* **The task**:
Beneath this line is the data. Output exactly the lines from the line with "- exfalso. rewrite init_defaults in Hrun." to the line with "destruct (log_or_ninf_nonneg x", both ends included, and nothing more.

Stored items:

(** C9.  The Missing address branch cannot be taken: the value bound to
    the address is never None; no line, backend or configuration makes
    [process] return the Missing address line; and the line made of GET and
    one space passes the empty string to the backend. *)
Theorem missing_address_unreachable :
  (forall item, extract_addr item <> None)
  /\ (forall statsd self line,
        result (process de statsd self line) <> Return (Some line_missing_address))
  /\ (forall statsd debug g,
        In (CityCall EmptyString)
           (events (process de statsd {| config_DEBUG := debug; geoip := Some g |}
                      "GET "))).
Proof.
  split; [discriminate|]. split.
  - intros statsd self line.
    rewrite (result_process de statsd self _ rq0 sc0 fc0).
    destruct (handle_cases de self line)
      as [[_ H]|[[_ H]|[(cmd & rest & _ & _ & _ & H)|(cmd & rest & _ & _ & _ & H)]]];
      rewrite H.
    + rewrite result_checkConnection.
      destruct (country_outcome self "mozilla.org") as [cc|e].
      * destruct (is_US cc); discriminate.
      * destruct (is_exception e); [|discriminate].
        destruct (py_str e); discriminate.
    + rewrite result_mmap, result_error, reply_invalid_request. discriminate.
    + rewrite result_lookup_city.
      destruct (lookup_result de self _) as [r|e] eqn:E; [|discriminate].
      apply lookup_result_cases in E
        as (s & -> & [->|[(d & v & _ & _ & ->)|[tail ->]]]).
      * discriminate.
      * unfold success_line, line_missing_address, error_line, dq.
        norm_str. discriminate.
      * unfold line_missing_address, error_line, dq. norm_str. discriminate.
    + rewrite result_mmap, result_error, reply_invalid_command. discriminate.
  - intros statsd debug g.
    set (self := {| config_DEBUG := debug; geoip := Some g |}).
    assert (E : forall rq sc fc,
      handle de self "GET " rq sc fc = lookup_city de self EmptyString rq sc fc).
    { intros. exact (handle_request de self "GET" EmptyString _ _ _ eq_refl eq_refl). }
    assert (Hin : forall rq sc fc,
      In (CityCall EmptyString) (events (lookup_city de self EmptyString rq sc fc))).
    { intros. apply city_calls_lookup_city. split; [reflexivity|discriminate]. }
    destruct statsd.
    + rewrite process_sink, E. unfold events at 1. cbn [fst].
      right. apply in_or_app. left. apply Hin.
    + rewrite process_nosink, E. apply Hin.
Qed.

...

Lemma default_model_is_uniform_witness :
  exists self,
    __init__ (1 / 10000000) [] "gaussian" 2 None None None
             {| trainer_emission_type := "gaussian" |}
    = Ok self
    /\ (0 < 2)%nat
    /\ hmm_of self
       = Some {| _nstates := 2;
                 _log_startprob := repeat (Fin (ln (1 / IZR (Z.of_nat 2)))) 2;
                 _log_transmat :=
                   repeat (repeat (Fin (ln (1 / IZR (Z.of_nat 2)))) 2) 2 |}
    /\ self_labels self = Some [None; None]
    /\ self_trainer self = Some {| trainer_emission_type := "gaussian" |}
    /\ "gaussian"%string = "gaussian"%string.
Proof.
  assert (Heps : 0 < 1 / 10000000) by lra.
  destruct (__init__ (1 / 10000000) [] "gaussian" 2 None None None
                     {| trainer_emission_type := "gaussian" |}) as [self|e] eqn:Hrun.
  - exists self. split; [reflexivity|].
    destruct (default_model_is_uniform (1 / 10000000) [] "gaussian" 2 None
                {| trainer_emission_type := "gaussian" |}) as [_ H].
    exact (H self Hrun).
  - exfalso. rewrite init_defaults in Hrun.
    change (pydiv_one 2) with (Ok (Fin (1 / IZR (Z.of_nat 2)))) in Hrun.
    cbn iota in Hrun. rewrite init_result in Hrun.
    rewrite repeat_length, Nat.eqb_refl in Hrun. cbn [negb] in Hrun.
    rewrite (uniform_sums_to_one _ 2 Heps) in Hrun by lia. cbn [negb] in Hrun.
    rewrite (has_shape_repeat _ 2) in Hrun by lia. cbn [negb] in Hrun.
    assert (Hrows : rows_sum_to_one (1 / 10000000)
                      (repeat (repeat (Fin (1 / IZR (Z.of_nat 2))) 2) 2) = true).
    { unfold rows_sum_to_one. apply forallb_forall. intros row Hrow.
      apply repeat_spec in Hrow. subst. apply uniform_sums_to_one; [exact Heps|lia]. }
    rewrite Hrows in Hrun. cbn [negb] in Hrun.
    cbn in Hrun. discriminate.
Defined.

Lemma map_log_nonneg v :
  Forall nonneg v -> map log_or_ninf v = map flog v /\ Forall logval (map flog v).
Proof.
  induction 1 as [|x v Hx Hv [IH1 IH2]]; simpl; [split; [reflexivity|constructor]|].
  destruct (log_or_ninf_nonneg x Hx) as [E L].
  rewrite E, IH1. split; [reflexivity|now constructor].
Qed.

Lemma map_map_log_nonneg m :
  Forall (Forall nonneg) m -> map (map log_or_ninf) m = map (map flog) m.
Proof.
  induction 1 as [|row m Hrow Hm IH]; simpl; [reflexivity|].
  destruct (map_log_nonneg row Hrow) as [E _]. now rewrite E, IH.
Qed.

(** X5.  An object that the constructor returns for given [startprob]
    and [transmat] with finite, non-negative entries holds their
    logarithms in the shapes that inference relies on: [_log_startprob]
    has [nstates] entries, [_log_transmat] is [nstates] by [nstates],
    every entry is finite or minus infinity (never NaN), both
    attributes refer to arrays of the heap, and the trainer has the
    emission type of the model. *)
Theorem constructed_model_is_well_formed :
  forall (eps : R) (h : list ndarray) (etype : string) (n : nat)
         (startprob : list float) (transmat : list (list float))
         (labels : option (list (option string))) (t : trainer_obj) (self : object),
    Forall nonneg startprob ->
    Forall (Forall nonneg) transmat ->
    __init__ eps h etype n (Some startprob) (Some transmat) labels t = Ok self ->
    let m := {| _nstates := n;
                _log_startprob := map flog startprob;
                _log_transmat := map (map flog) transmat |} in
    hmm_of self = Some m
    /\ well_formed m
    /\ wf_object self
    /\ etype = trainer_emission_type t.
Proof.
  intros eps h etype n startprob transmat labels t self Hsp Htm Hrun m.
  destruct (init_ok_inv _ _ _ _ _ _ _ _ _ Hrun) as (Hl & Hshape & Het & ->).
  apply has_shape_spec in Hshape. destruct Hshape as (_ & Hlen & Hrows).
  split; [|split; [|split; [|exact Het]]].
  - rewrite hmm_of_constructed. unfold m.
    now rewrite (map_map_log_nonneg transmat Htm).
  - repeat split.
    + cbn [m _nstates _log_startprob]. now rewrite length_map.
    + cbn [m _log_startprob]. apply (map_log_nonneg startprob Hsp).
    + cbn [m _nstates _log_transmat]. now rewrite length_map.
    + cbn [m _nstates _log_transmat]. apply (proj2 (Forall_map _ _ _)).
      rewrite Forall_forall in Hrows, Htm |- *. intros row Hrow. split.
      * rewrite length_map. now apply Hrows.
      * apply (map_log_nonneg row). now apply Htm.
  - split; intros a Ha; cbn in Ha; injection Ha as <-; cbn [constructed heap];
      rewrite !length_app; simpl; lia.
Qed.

* **The answer**:
  - exfalso. rewrite init_defaults in Hrun.
    change (pydiv_one 2) with (Ok (Fin (1 / IZR (Z.of_nat 2)))) in Hrun.
    cbn iota in Hrun. rewrite init_result in Hrun.
    rewrite repeat_length, Nat.eqb_refl in Hrun. cbn [negb] in Hrun.
    rewrite (uniform_sums_to_one _ 2 Heps) in Hrun by lia. cbn [negb] in Hrun.
    rewrite (has_shape_repeat _ 2) in Hrun by lia. cbn [negb] in Hrun.
    assert (Hrows : rows_sum_to_one (1 / 10000000)
                      (repeat (repeat (Fin (1 / IZR (Z.of_nat 2))) 2) 2) = true).
    { unfold rows_sum_to_one. apply forallb_forall. intros row Hrow.
      apply repeat_spec in Hrow. subst. apply uniform_sums_to_one; [exact Heps|lia]. }
    rewrite Hrows in Hrun. cbn [negb] in Hrun.
    cbn in Hrun. discriminate.
Defined.

Lemma map_log_nonneg v :
  Forall nonneg v -> map log_or_ninf v = map flog v /\ Forall logval (map flog v).
Proof.
  induction 1 as [|x v Hx Hv [IH1 IH2]]; simpl; [split; [reflexivity|constructor]|].
  destruct (log_or_ninf_nonneg x Hx) as [E L].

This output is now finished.